- _Your goal_
Transcribe only the lines between the first line of the records and the line containing "rewrite Herr in", inclusive, exactly as written.

- _Available data_
(** A claim whose ownership annotations do not parse stops the
    replication of every claim: whenever an enabled, bound claim of the
    list has such an annotation, the desired replications are an error. *)
Theorem bad_annotation_blocks_all cfg token (tr : trace) r pvcs pvc e :
  exec (DesiredReplications cfg token) tr r →
  listed_claims tr = Some pvcs → pvc ∈ pvcs →
  replicationEnabled pvc (cfg_StorageClassName cfg) = true → pvc_VolumeName pvc ≠ "" →
  ownershipPolicyFromAnnotations (pvc_Annotations pvc) = Err e →
  is_ok r = false.
Proof.
  unfold DesiredReplications. intros H Hl Hin Hen Hv Herr.
  apply exec_try in H as [(pvcs' & t1 & t2 & -> & H1 & H)|(e' & _ & ->)]; [|done]. exec_step H1.
  cbn in Hl. injection Hl as ->.
  assert (∀ l t out, exec (desired_loop (Q:=Q) cfg token l pvcs) t (Ok out) → False) as Hno.
  { clear -Hin Hen Hv Herr. induction pvcs as [|x l IH]; intros ag t out H;
      [by apply elem_of_nil in Hin|]. cbn [desired_loop] in H.
    apply exec_try in H as [(item & t1 & t2 & -> & H1 & H)|(e' & _ & E)]; [|done].
    apply exec_try in H as [(rest & t3 & t4 & -> & H2 & H)|(e' & _ & E)]; [|done].
    apply elem_of_cons in Hin as [<-|Hin]; [|by eapply IH].
    unfold desired_for in H1. rewrite Hen in H1. cbn [negb] in H1.
    rewrite (proj2 (String.eqb_neq _ "") Hv) in H1.
    apply exec_try in H1 as [(a & t5 & t6 & -> & _ & H1)|(e' & _ & E)]; [|done].
    rewrite Herr in H1. destruct a; by destruct H1 as [_ ?]. }
  apply exec_try in H as [(pods & t3 & t4 & -> & H1 & H)|(e' & _ & ->)]; [|done].
  apply exec_try in H as [(l & t5 & t6 & -> & H2 & H)|(e' & _ & ->)]; [|done].
  by apply Hno in H2.
Qed.

End desired.

Lemma desired_replications_correct_witness :
  ∃ tr d, exec (DesiredReplications (Q:=Z) ex_cfg "token") tr (Ok [d]) ∧
    dr_ActiveNode d = "n1" ∧ map dt_Node (dr_Targets d) = ["n2"] ∧ "n1" ∉ map dt_Node (dr_Targets d).
Proof.
  set (p := DesiredReplications (Q:=Z) ex_cfg "token").
  set (d := mkDesiredReplication "games" "world" "pv-1" "n1" "http://10.0.0.1:8081"
    [mkDesiredTarget "n2" (mkTargetRef "http://10.0.0.2:8080" "token")]
    [] [] false [] empty_ownership "" false "" ConsistencyModeLive 1).
  assert (Hex : exec p (snd (run Cluster.handler p ex_cluster)) (Ok [d])).
  { assert (Ok [d] = fst (fst (run Cluster.handler p ex_cluster))) as -> by (vm_compute; reflexivity).
    exact (run_self Cluster.handler p ex_cluster). }
  exists (snd (run Cluster.handler p ex_cluster)), d. split; [exact Hex|]. split; [reflexivity|].
  split; [reflexivity|].
  destruct (desired_replications_correct ex_cfg "token" (snd (run Cluster.handler p ex_cluster)) [d] Hex)
    as (pvcs & pods & _ & _ & H).
  intros Hin. destruct (H d) as (_ & _ & Ht); [left|]. by destruct (proj1 (Ht "n1") Hin).
Defined.

(** A claim with a malformed owner beside the good one. *)
Definition ex_bad_pvc : PersistentVolumeClaim :=
  mkPVC "other" "data" {[AnnotationReplicationEnabled := "true"; AnnotationReplicationOwnerUID := "root"]}
    (Some "simple-volume") "pv-2".
Definition ex_bad_cluster : Cluster.cluster :=
  Cluster.mkCluster (Cluster.k_pods ex_cluster) [] [ex_pvc; ex_bad_pvc] [] (mkShared ∅ ∅) 0 repl_start.

Lemma bad_annotation_blocks_all_witness :
  is_ok (fst (fst (run Cluster.handler (DesiredReplications (Q:=Z) ex_cfg "token") ex_bad_cluster))) = false.
Proof.
  eapply (bad_annotation_blocks_all ex_cfg "token"
    (snd (run Cluster.handler (DesiredReplications (Q:=Z) ex_cfg "token") ex_bad_cluster)) _
    [ex_pvc; ex_bad_pvc] ex_bad_pvc).
  - exact (run_self Cluster.handler (DesiredReplications (Q:=Z) ex_cfg "token") ex_bad_cluster).
  - vm_compute. reflexivity.
  - right. left.
  - vm_compute. reflexivity.
  - discriminate.
  - vm_compute. reflexivity.
Defined.

(** ** Ownership *)

Lemma digits_from_nonneg base : (0 ≤ base)%Z → ∀ s acc v,
  (0 ≤ acc)%Z → digits_from base acc s = Some v → (0 ≤ v)%Z.
Proof.
  intros Hb s. induction s as [|c s IH]; intros acc v Ha; cbn; [by intros [= <-]|].
  unfold digit_of. destruct (_ && _) eqn:E; [|done]. apply IH. bool_hyps.
  match goal with H : (0 <=? _)%Z = true |- _ => apply Z.leb_le in H; nia end.
Qed.

Lemma parseOptionalInt64_inv annotations key v :
  parseOptionalInt64Annotation annotations key = Ok v →
  (v = None ↔ TrimSpace (annotation annotations key) = "") ∧
  ∀ id, v = Some id → (0 ≤ id ≤ int64_max)%Z.
Proof.
  unfold parseOptionalInt64Annotation, int64_max.
  destruct (String.eqb_spec (TrimSpace (annotation annotations key)) ""); [by intros [= <-]|].
  destruct (ParseInt64 _) as [n0|] eqn:E; [|done].
  destruct (Z.ltb_spec n0 0); [done|]. intros [= <-]. split; [done|]. intros id [= <-].
  split; [done|]. unfold ParseInt64 in E. revert E.
  generalize (match TrimSpace (annotation annotations key) with
    | String c t => if ascii_eqb c "-" then (true, t) else if ascii_eqb c "+" then (false, t)
                    else (false, TrimSpace (annotation annotations key))
    | EmptyString => (false, TrimSpace (annotation annotations key)) end) as x.
  intros [neg t]. destruct (is_empty t); [done|].
  destruct (digits_from 10 0 t) as [w|] eqn:Ed; [|done].
  apply digits_from_nonneg in Ed; [|lia..].
  destruct neg; [destruct (Z.leb_spec w (2 ^ 63))|destruct (Z.ltb_spec w (2 ^ 63))];
    try done; intros [= <-]; lia.
Qed.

- _Finished task_
(** A claim whose ownership annotations do not parse stops the
    replication of every claim: whenever an enabled, bound claim of the
    list has such an annotation, the desired replications are an error. *)
Theorem bad_annotation_blocks_all cfg token (tr : trace) r pvcs pvc e :
  exec (DesiredReplications cfg token) tr r →
  listed_claims tr = Some pvcs → pvc ∈ pvcs →
  replicationEnabled pvc (cfg_StorageClassName cfg) = true → pvc_VolumeName pvc ≠ "" →
  ownershipPolicyFromAnnotations (pvc_Annotations pvc) = Err e →
  is_ok r = false.
Proof.
  unfold DesiredReplications. intros H Hl Hin Hen Hv Herr.
  apply exec_try in H as [(pvcs' & t1 & t2 & -> & H1 & H)|(e' & _ & ->)]; [|done]. exec_step H1.
  cbn in Hl. injection Hl as ->.
  assert (∀ l t out, exec (desired_loop (Q:=Q) cfg token l pvcs) t (Ok out) → False) as Hno.
  { clear -Hin Hen Hv Herr. induction pvcs as [|x l IH]; intros ag t out H;
      [by apply elem_of_nil in Hin|]. cbn [desired_loop] in H.
    apply exec_try in H as [(item & t1 & t2 & -> & H1 & H)|(e' & _ & E)]; [|done].
    apply exec_try in H as [(rest & t3 & t4 & -> & H2 & H)|(e' & _ & E)]; [|done].
    apply elem_of_cons in Hin as [<-|Hin]; [|by eapply IH].
    unfold desired_for in H1. rewrite Hen in H1. cbn [negb] in H1.
    rewrite (proj2 (String.eqb_neq _ "") Hv) in H1.
    apply exec_try in H1 as [(a & t5 & t6 & -> & _ & H1)|(e' & _ & E)]; [|done].
    rewrite Herr in H1. destruct a; by destruct H1 as [_ ?]. }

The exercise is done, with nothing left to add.